[[ Records for the task, beginning ]]

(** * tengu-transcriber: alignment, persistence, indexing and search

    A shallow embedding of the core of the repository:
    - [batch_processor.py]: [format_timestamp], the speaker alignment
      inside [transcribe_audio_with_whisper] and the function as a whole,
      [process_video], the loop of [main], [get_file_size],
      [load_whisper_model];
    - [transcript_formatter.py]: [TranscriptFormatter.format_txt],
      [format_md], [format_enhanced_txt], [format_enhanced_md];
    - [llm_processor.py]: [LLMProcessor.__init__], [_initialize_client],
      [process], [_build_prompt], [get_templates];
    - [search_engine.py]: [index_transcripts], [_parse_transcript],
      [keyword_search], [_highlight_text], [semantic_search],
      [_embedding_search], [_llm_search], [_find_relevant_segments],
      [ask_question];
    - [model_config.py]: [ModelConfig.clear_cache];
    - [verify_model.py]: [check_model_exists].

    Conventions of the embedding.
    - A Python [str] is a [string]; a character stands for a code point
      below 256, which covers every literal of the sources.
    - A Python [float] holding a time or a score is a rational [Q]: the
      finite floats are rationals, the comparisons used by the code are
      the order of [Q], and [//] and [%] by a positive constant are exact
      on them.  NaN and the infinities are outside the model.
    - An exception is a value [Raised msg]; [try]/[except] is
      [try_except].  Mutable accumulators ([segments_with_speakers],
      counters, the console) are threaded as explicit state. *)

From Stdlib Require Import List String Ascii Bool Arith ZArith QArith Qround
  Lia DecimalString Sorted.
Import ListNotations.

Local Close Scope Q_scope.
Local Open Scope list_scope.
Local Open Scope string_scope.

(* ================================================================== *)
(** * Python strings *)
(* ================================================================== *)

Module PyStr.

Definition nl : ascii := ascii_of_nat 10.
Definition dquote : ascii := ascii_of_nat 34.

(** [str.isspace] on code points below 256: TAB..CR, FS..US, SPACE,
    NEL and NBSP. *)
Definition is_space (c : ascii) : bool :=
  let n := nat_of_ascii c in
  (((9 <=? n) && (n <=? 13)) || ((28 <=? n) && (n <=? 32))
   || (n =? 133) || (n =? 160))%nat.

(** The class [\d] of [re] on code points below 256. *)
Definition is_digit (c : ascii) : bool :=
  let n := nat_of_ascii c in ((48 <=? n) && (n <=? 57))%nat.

[[ Records for the task, end ]]
[[ Records for the task, beginning ]]

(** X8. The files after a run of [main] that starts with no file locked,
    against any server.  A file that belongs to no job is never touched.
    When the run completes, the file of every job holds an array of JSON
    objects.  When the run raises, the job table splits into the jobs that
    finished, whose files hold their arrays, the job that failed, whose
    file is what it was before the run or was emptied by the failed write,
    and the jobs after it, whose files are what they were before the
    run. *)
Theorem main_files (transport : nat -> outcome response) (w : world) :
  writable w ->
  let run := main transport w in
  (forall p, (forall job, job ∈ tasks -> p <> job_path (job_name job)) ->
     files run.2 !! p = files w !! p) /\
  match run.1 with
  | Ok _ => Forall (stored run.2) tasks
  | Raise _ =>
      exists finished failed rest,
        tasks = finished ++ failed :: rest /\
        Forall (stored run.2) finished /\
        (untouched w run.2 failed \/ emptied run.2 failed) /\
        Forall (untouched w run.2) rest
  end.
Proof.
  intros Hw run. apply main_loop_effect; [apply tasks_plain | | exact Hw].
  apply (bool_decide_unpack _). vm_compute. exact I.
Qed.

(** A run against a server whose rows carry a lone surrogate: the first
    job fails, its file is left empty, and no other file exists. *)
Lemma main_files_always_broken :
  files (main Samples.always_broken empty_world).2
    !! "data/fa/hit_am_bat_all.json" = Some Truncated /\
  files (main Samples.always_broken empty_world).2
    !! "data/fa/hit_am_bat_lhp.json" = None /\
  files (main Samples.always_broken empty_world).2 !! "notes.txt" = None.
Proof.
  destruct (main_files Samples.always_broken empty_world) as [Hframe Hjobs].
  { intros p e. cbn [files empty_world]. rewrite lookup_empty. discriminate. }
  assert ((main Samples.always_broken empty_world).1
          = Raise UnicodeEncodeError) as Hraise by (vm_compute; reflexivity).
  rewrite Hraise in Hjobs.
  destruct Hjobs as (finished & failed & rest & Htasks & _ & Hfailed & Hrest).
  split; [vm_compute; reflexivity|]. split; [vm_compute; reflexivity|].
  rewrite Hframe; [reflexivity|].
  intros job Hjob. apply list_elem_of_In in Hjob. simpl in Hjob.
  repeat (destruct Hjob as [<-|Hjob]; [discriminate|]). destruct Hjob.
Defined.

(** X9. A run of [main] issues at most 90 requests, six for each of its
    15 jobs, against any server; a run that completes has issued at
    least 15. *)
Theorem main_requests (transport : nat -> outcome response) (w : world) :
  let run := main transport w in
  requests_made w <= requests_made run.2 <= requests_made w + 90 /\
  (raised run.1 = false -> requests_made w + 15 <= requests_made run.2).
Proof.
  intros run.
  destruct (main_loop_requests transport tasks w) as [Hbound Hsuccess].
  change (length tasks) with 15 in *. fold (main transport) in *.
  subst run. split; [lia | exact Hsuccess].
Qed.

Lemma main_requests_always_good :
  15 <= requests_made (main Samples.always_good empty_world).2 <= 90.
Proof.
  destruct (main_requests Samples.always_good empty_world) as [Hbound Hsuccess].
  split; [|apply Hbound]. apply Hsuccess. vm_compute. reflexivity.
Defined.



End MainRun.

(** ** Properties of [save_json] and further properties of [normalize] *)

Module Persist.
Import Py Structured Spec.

[[ Records for the task, end ]]
[[ Records for the task, beginning ]]

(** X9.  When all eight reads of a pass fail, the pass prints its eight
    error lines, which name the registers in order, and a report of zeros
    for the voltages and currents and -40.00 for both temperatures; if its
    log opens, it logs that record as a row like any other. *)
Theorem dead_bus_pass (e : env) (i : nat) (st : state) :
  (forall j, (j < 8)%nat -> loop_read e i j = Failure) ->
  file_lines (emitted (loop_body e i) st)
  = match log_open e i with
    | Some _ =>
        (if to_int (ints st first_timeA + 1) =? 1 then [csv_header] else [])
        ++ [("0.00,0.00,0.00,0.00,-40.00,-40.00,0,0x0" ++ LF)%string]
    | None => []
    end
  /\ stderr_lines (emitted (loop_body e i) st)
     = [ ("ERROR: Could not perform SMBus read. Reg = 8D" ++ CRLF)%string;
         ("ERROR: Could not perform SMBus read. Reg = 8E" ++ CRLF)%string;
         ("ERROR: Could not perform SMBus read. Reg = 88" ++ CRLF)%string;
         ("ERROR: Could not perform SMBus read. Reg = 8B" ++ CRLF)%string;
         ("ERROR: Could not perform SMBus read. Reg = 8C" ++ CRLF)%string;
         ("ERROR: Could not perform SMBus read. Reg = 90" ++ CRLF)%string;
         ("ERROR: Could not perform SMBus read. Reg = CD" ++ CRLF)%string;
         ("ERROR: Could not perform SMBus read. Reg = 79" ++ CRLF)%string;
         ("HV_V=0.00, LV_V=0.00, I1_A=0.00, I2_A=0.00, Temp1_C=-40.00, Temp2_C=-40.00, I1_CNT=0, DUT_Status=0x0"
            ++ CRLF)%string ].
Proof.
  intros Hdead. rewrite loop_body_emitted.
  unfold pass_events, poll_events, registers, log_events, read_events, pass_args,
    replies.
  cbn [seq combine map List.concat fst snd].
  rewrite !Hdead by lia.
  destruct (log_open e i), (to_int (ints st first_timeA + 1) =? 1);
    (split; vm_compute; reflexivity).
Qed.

[[ Records for the task, end ]]

» Problem to work on
Could you return every line from the entries above in which the string "server" occurs?

» Solution to this exercise
    against any server.  A file that belongs to no job is never touched.
(** A run against a server whose rows carry a lone surrogate: the first
    15 jobs, against any server; a run that completes has issued at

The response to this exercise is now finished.